Houses in many of the popular styles of the later nineteenth century were built on Allen Place in Hartford, which was laid out in 1869. The house at 125 Allen Place is an excellent example of the Gothic Revival style, featuring steeply pitched roofs and dormers, and decorated bargeboards.
Northam Memorial Chapel (1882)
Col. Charles H. Northam, a Hartford businessman, was director of the Cedar Hill Cemetery Association and donated funds for the construction of the cemetery’s Northam Memorial Chapel, completed in 1882. It was designed by the important Hartford Architect, George Keller, in what he described as the “Modern Gothic” style, his simplified version of the Gothic Revival style. The chapel was restored in 1999, after being unused for nearly fifty years, and today houses the cemetery’s offices.

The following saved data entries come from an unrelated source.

(* ===== verification/Printk.v ===== *)
(** * Kernel messages: [printk] of [kernel/lib/printk.c]

    [printk] formats into a local buffer, appends the text to the circular log
    and prints it on the console, after a coloured prefix when the format
    starts with a log level.  The lemmas at the end are what every other
    component uses: a well-typed [printk] returns, and changes nothing but the
    log, the screen and the cursor. *)

From Stdlib Require Import ZArith Lia String.
From stdpp Require Import base gmap list.
From S2P Require Import Prelude RingBuf Format Descriptors Machine State Vga.

Record loglevel := Loglevel { level_char : Z; level_name : list Z; level_color : Z }.

Definition loglevels : list loglevel := [
  Loglevel (ch "0") (C "EMERG") (VGA_COLOR VGA_RED VGA_WHITE);
  Loglevel (ch "1") (C "ALERT") (VGA_COLOR VGA_BLACK VGA_LIGHT_RED);
  Loglevel (ch "2") (C "CRIT") (VGA_COLOR VGA_BLACK VGA_LIGHT_MAGENTA);
  Loglevel (ch "3") (C "ERR") (VGA_COLOR VGA_BLACK VGA_RED);
  Loglevel (ch "4") (C "WARN") (VGA_COLOR VGA_BLACK VGA_YELLOW);
  Loglevel (ch "5") (C "NOTICE") (VGA_COLOR VGA_BLACK VGA_LIGHT_CYAN);
  Loglevel (ch "6") (C "INFO") (VGA_COLOR VGA_BLACK VGA_WHITE);
  Loglevel (ch "7") (C "DEBUG") (VGA_COLOR VGA_BLACK VGA_DARK_GREY)
].

Definition num_loglevels : Z := zlen loglevels.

Connecticut State Capitol (1878)
From 1701 to 1875, Hartford and New Haven alternated as Connecticut’s state capital. Once Hartford won the designation as sole capital city, plans were made to build a new capitol building to replace the Old State House. The new state house was constructed on a hill at the western end of Bushnell Park, on land that had been the original home of Trinity College. The College’s Greek Revival buildings were demolished and the State Capitol building was completed on the site in 1878. The legislature met there for the first time in 1879. The only High Victorian Gothic-style capitol building in America, it was designed by Richard Michell Upjohn, who won the design competitions. He had to make modifications to his plan in order to please the demanding Board of Capitol Commissioners, who were influenced by the contractor commissioned to construct the building, James G. Batterson. The most notable change was the addition of a domed tower. Upjohn had originally planned a traditional Gothic clock tower, but the Board wanted a dome which, while traditional on NeoClassical-style capitol buildings, is highly unusual for a Gothic building.

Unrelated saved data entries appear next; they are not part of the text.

(** [for (addr = addr; addr < end; addr += PAGE_SIZE) body], [addr] a [uint32_t]:
    with [end > 0xFFFFF000] the counter can wrap around and the loop need not
    end, so it has fuel; more than [2^20] turns mean that it does not. *)
Fixpoint addr_loop (fuel : nat) (addr end_ : Z) (body : Z → M unit) : M unit :=
  match fuel with
  | O => undef UbDiverge
  | S fuel =>
      if addr <? end_ then body addr;; addr_loop fuel (u32 (addr + PAGE_SIZE)) end_ body
      else mret tt
  end.

Definition ADDR_FUEL : nat := Z.to_nat (2 ^ 20 + 1).

(** [usable_memory_region[i]], its two fields converted to [uint32_t]. *)
Definition usable_region (i : Z) : M (Z * Z) :=
  v ← gets memmap;
  match usable_memory_region v !! Z.to_nat i with
  | Some r => mret (u32 (r_base r), u32 (r_length r))
  | None => undef UbIndex
  end.

(** The body of the loop of step 1. *)
Definition raise_max_frame_idx (i : Z) : M unit :=
  '(region_base, region_length) ← usable_region i;
  let region_end := u32 (region_base + region_length) in
  let current_frame_idx := FRAME_INDEX region_end in
  v ← gets pmm;
  if max_frame_idx v <? current_frame_idx
  then upd_pmm (set_max_frame_idx current_frame_idx) else mret tt.

(** The bodies of the two nested loops of step 4. *)
Definition free_region_frame (addr : Z) : M unit :=
  let frame_index := FRAME_INDEX addr in
  v ← gets pmm;
  if frame_index <? max_frame_idx v then
    BITMAP_CLEAR frame_index;;
    upd_pmm (λ v, set_total_frames (u32 (total_frames v + 1)) v)
  else mret tt.

Definition free_region (i : Z) : M unit :=
  '(region_base, region_length) ← usable_region i;
  addr_loop ADDR_FUEL region_base (u32 (region_base + region_length)) free_region_frame.

Definition pmm_init : M unit :=
  upd_pmm (set_total_frames 0);;
  upd_pmm (set_used_frames 0);;
  (* Step 1 *)
  n ← gets (λ s, usable_memory_region_count (memmap s));
  for_ (Z.to_nat n) 0 raise_max_frame_idx;;
  (* Steps 2 and 3 *)
  upd_pmm (set_frame_bitmap 0x90000);;
  v ← gets pmm;
  let max_frame_bitmap_idx := u32 (max_frame_idx v / 8 + 1) in
  for_ (Z.to_nat max_frame_bitmap_idx) 0 (λ frame,
    v ← gets pmm; store8 (frame_bitmap v + frame) 0xFF);;
  (* Step 4 *)
  n ← gets (λ s, usable_memory_region_count (memmap s));
  for_ (Z.to_nat n) 0 free_region;;
  upd_pmm (set_used_frames 0);;
  v ← gets pmm;
  printk (C "[PMM] Total Usable Frames: %u\n") [AWord (total_frames v)];;
  mret tt.

Definition incr_used : M unit := upd_pmm (λ v, set_used_frames (u32 (used_frames v + 1)) v).

Definition pmm_set_frame_bitmap (start_address end_address : Z) : M unit :=
  let start := Z.land start_address (Z.lnot (PAGE_SIZE - 1)) in
  let end_ := Z.land (u32 (end_address + PAGE_SIZE - 1)) (Z.lnot (PAGE_SIZE - 1)) in
  addr_loop ADDR_FUEL start end_ (λ addr,
    let frame_index := FRAME_INDEX addr in
    used ← BITMAP_GET frame_index;
    if negb used then BITMAP_SET frame_index;; incr_used else mret tt).

(** [x & mask] as a C condition. *)
Definition flag (x mask : Z) : bool := negb (Z.land x mask =? 0).

Definition pmm_reserve_memory_region (reserved_type : Z) : M unit :=
  (if flag reserved_type RESERVED_TYPE_INIT || flag reserved_type RESERVED_TYPE_BIOS
      || flag reserved_type RESERVED_TYPE_IVT || flag reserved_type RESERVED_TYPE_VGA then
     pmm_set_frame_bitmap 0x0 0x100000;;
     printk (C "[PMM] Reserved kernel range: 0x%u - 0x%u\n") [AWord 0; AWord 100000];;
     mret tt
   else mret tt);;
  (if flag reserved_type RESERVED_TYPE_KERNEL then
     kernel_memory_start ← gets (λ s, sym_kernel_start (syms s));
     kernel_memory_end ← gets (λ s, sym_kernel_end (syms s));
     pmm_set_frame_bitmap kernel_memory_start kernel_memory_end;;
     printk (C "[PMM] Reserved kernel range: 0x%u - 0x%u\n")
       [AWord kernel_memory_start; AWord kernel_memory_end];;
     mret tt
   else mret tt);;
  (if flag reserved_type RESERVED_TYPE_BITMAP then
     v ← gets pmm;
     let bitmap_bytes := u32 (max_frame_idx v / 8 + 1) in
     let bitmap_start := frame_bitmap v in
     let bitmap_end := u32 (bitmap_start + bitmap_bytes) in
     pmm_set_frame_bitmap bitmap_start bitmap_end;;
     printk (C "[PMM] Reserved bitmap: 0x%u - 0x%u (%u bytes)\n")
       [AWord bitmap_start; AWord bitmap_end; AWord bitmap_bytes];;
     mret tt
   else mret tt);;
  (if flag reserved_type RESERVED_TYPE_PAGE_TABLE then
     let page_dir_start := PAGE_DIR_START_ADDR in
     let page_dir_end := page_dir_start + PAGE_ENTRIES * 4 in
     pmm_set_frame_bitmap page_dir_start page_dir_end;;
     printk (C "[PMM] Page Directory: 0x%u - 0x%u (%u bytes)\n")
       [AWord page_dir_start; AWord page_dir_end; AWord (page_dir_end - page_dir_start)];;
     let page_table_start := PAGE_TABLE_START_ADDR in
     let page_table_end := page_table_start + PAGE_ENTRIES * 4 in
     pmm_set_frame_bitmap page_table_start page_table_end;;
     printk (C "[PMM] Page Table: 0x%u - 0x%u (%u bytes)\n")
       [AWord page_table_start; AWord page_table_end; AWord (page_table_end - page_table_start)];;
     mret tt
   else mret tt);;
  v ← gets pmm;
  printk (C "[PMM] Total usable frames: %u\n") [AWord (total_frames v)];;
  v ← gets pmm;
  printk (C "[PMM] Total reserved frames: %u\n") [AWord (used_frames v)];;
  mret tt.

(** The loop of [pmm_alloc_frame] over [n] frames from [frame_idx] on; the
    frame taken, if any. *)
Fixpoint alloc_search (n : nat) (frame_idx : Z) : M (option Z) :=
  match n with
  | O => mret None
  | S n =>
      used ← BITMAP_GET frame_idx;
      if negb used then BITMAP_SET frame_idx;; incr_used;; mret (Some frame_idx)
      else alloc_search n (frame_idx + 1)
  end.

Definition pmm_alloc_frame : M Z :=
  v ← gets pmm;
  r ← alloc_search (Z.to_nat (total_frames v - 1)) 1;
  match r with
  | Some frame_idx => mret (u32 (frame_idx * PAGE_SIZE))
  | None => printk (C "[PMM] No free frames available!\n") [];; mret 0
  end.

Definition pmm_free_frame (addr : Z) : M unit :=
  let frame_idx := FRAME_INDEX (u32 addr) in
  v ← gets pmm;
  if frame_idx <? total_frames v then
    BITMAP_CLEAR frame_idx;;
    upd_pmm (λ v, set_used_frames (u32 (used_frames v - 1)) v)
  else
    printk (C "[PMM] Attempted to free an invalid frame at address: %p\n") [AWord addr];;
    mret tt.

(** ** The bitmap as a function *)

Definition BITMAP : Z := 0x90000.

(** [2^20] frames make 128 KB of bitmap. *)
Definition in_bitmap (a : Z) : Prop := BITMAP <= a < BITMAP + 2 ^ 17.

Definition bitmap_only (m m' : memory) : Prop := ∀ a, ¬ in_bitmap a → rd8 m' a = rd8 m a.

Asylum Avenue Baptist Church (1896)
Seven years after the Congregationalists built a church in the expanding Asylum Hill neighborhood of Hartford, the Baptists constructed a Gothic Revival-style sanctuary facing Sigourney Street. Designed by the architect George Keller, this small 1872 structure (which later burned) was joined in 1896 by the main section of the present Asylum Avenue Baptist Church, designed by Hapgood & Hapgood.
Julius Gay House (1860)
Julius Gay, a president of the Farmington Savings Bank, was also a historian of the town. His Gothic Revival-style house on Main Street, built in the 1860s or 1870s, was left to Miss Porter’s School in his daughter Florence’s will in 1952.

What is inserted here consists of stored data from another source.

Lemma faulting_ok `{FrameAllocator} va s :
  paging_wf s → fa_inv s → console_ok s →
  paging_wf (faulting va s) ∧ fa_inv (faulting va s) ∧ console_ok (faulting va s).
Proof.
  intros Hwf Hinv []. destruct (harmless_change s (faulting va s)) as (? & ? & _); [done..|].
  by split_and!.
Qed.

Lemma faulting_frames va s : frames_for s va → frames_for (faulting va s) va.
Proof. done. Qed.

Lemma low_stack_maps lo hi s :
  console_ok s → 0x82000 <= lo → hi <= LOW_END → stack_maps lo hi 0 s.
Proof.
  intros [_ _ _ Hlow] Hlo Hhi m Hm a Ha. rewrite Z.add_0_r. apply low_mapped_resolve; [|lia].
  apply (low_mapped_agree (hw s)); [done..| |done].
  intros b Hb. apply Hm. unfold low_table_byte in Hb. lia.
Qed.

Definition fault_machine (va : Z) : kstate := faulting va paged_machine.

Lemma fault_machine_ok va :
  paging_wf (fault_machine va) ∧ fa_inv (fault_machine va) ∧ console_ok (fault_machine va).
Proof. destruct paged_machine_ok as [Hwf Hinv Hok _ _ _ _ _ _ _]. exact (faulting_ok va paged_machine Hwf Hinv Hok). Qed.

Lemma fault_machine_low va a : 0 <= a < LOW_END → resolve (hw (fault_machine va)) a = Some a.
Proof.
  intros Ha. destruct (fault_machine_ok va) as (_ & _ & []). by apply low_mapped_resolve.
Qed.

Lemma fault_machine_readable va off : 0 <= off <= 60 → readable (fault_machine va) (fault_frame + off).
Proof.
  intros Hoff. unfold fault_frame. split; [lia|]. rewrite fault_machine_low by (unfold LOW_END; lia). done.
Qed.

Lemma fault_machine_stack va : stack_maps 0x9F000 0x9FB00 0 (fault_machine va).
Proof. apply low_stack_maps; [apply (fault_machine_ok va)|lia|unfold LOW_END; lia]. Qed.

Lemma fault_machine_frames va : frames_for (fault_machine va) va.
Proof.
  destruct paged_machine_ok as [_ _ _ _ _ _ _ _ _ Hfree].
  assert (frames_for paged_machine va) as Hfr; [|exact (faulting_frames va paged_machine Hfr)].
  exists 256. split; [|right; exists 257; split; [|lia]]; apply Hfree;
    (split; [cbn; lia|vm_compute; reflexivity]).
Qed.

Lemma heap_fault_repaired_witness :
  ∃ i s', page_fault_handler fault_frame (fault_machine 0xC1001234) = Ok tt s' ∧
    fa_free (fault_machine 0xC1001234) i ∧
    (∀ va', 0 <= va' < 2 ^ 32 → resolve (hw s') va' =
       if decide (va' / 4096 = 0xC1001234 / 4096) then Some (4096 * i + va' mod 4096)
       else resolve (hw (fault_machine 0xC1001234)) va') ∧
    iflag (hw s') = false ∧ paging_wf s' ∧ fa_inv s' ∧ console_ok s' ∧
    (∀ v, 0xC1001234 mod 4096 <= 4092 →
       ∃ s'', store32 0xC1001234 v s' = Ok tt s'' ∧ load32 0xC1001234 s'' = Ok (u32 v) s'').
Proof.
  destruct (fault_machine_ok 0xC1001234) as (Hwf & Hinv & Hok).
  refine (heap_fault_repaired fault_frame (fault_machine 0xC1001234) 0xC1001234 Hwf Hinv Hok
    eq_refl _ (fault_machine_frames _) (fault_machine_readable _ _ _) (fault_machine_readable _ _ _)).
  - unfold KERNEL_HEAP_START, KERNEL_HEAP_END. lia.
  - unfold frame_error_code. lia.
  - unfold frame_eip. lia.
Defined.

(** A null-pointer-like access far above everything that is mapped. *)
Lemma unhandled_fault_halts_witness :
  ∃ s', page_fault_handler fault_frame (fault_machine 0xDEADBEEF) = Halted s' ∧
    iflag (hw s') = false ∧
    contents (log s') = lastn log_capacity (contents (log (fault_machine 0xDEADBEEF)) ++
      fault_header 0xDEADBEEF 0 0 0x9FB00 0 ++ C "[PAGE FAULT] Page not present.\n") ∧
    term_of s' = term_print WHITE_ON_BLACK (term_of (fault_machine 0xDEADBEEF))
      (fault_header 0xDEADBEEF 0 0 0x9FB00 0 ++ C "[PAGE FAULT] Page not present.\n") ∧
    (∀ va', 0 <= va' < 2 ^ 32 → resolve (hw s') va' = resolve (hw (fault_machine 0xDEADBEEF)) va') ∧
    (∀ a, ¬ in_screen a → rd8 (mem (hw s')) a = rd8 (mem (hw (fault_machine 0xDEADBEEF))) a) ∧
    pmm s' = pmm (fault_machine 0xDEADBEEF).
Proof.
  destruct (fault_machine_ok 0xDEADBEEF) as (Hwf & Hinv & Hok).
  assert (∀ off, 0 <= off <= 60 → rd32 (mem (hw (fault_machine 0xDEADBEEF))) (fault_frame + off) = 0 →
    frame_word (fault_machine 0xDEADBEEF) (fault_frame + off) 0) as Hword.
  { intros off Hoff E0. unfold fault_frame in *. split; [lia|]. eexists.
    rewrite fault_machine_low by (unfold LOW_END; lia). split_and!; [reflexivity|exact E0|].
    intros b Hb. unfold in_screen, VGA_ADDRESS. lia. }
  refine (unhandled_fault_halts fault_frame (fault_machine 0xDEADBEEF) 0xDEADBEEF 0 0 0 Hwf Hinv Hok
    eq_refl (Hword _ _ _) (Hword _ _ _) (Hword _ _ _) _ _ _).
  - unfold frame_error_code. lia.
  - vm_compute. reflexivity.
  - unfold frame_eip. lia.
  - vm_compute. reflexivity.
  - unfold frame_esp. lia.
  - vm_compute. reflexivity.
  - unfold KERNEL_HEAP_START, KERNEL_HEAP_END. lia.
  - unfold in_guard_page, KERNEL_STACK_BOTTOM_VIRT, KERNEL_STACK_TOP_VIRT. lia.
  - intros [Hs _]. unfold in_stack, KERNEL_STACK_BOTTOM_VIRT, KERNEL_STACK_TOP_VIRT in Hs. lia.
Defined.

Lemma guard_page_no_double_fault_witness :
  ∃ s', page_fault_handler fault_frame (fault_machine 0xC2FF0FFC) = Halted s' ∧
    iflag (hw s') = false ∧ rd32 (mem (hw s')) 0 = 123 ∧
    (∀ va', 0 <= va' < 2 ^ 32 → resolve (hw s') va' = resolve (hw (fault_machine 0xC2FF0FFC)) va').
Proof.
  destruct (fault_machine_ok 0xC2FF0FFC) as (Hwf & Hinv & Hok).
  refine (guard_page_no_double_fault fault_frame (fault_machine 0xC2FF0FFC) Hwf Hinv Hok
    _ (fault_machine_readable _ _ _) (fault_machine_readable _ _ _)).
  - unfold in_guard_page, KERNEL_STACK_BOTTOM_VIRT, KERNEL_STACK_TOP_VIRT. cbn. lia.
  - unfold frame_error_code. lia.
  - unfold frame_eip. lia.
Defined.

Lemma page_fault_frame_misread_witness :
  ∃ frame s', isr_page_fault_entry (Regs 1 2 3 4 5 6 16 16 16 16) 0x202 8 0x10234 2
      (fault_machine 0xC1001234) = Ok frame s' ∧
    load32 (frame + frame_error_code) s' = Ok (u32 2) s' ∧
    load32 (frame + frame_eip) s' = Ok (u32 1) s' ∧
    load32 (frame + frame_esp) s' = Ok (u32 6) s' ∧
    load32 (frame + frame_error_code + 8) s' = Ok (u32 2) s' ∧
    load32 (frame + frame_eip + 8) s' = Ok (u32 0x10234) s' ∧
    load32 (esp (hw s')) s' = Ok (u32 frame) s' ∧ iflag (hw s') = false.
Proof.
  refine (page_fault_frame_misread 0x9F000 0x9FB00 0 (Regs 1 2 3 4 5 6 16 16 16 16)
    0x202 8 0x10234 2 (fault_machine 0xC1001234) (fault_machine_stack _) _ _ _).
  - lia.
  - lia.
  - cbn. lia.
Defined.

Trinity Episcopal Church, Hartford (1892)
Trinity Parish was established in Hartford’s Asylum Hill neighborhood in 1859. The next year, a brownstone former Unitarian church was moved from downtown Hartford to serve as the parish’s first building. In 1892, it was replaced by a new Gothic Revival-style church, designed by Frederick C. Withers, an architect who had earlier designed the mansion known as Goodwin Castle for Rev. Francis Goodwin, Trinity’s third Rector, in 1873. The tower, designed by LaFarge & Morris, was added in 1912.
SS Cyril and Methodius Church (1917)
Once, together with the nearby Polish National Home, at the heart of a vibrant Polish community in Hartford, SS Cyril and Methodius Church still serves Polish-Americans. Built in 1917, on Charter Oak Avenue, the church features elements of the Gothic Revival, Romanesque Revival and High Victorian Gothic styles.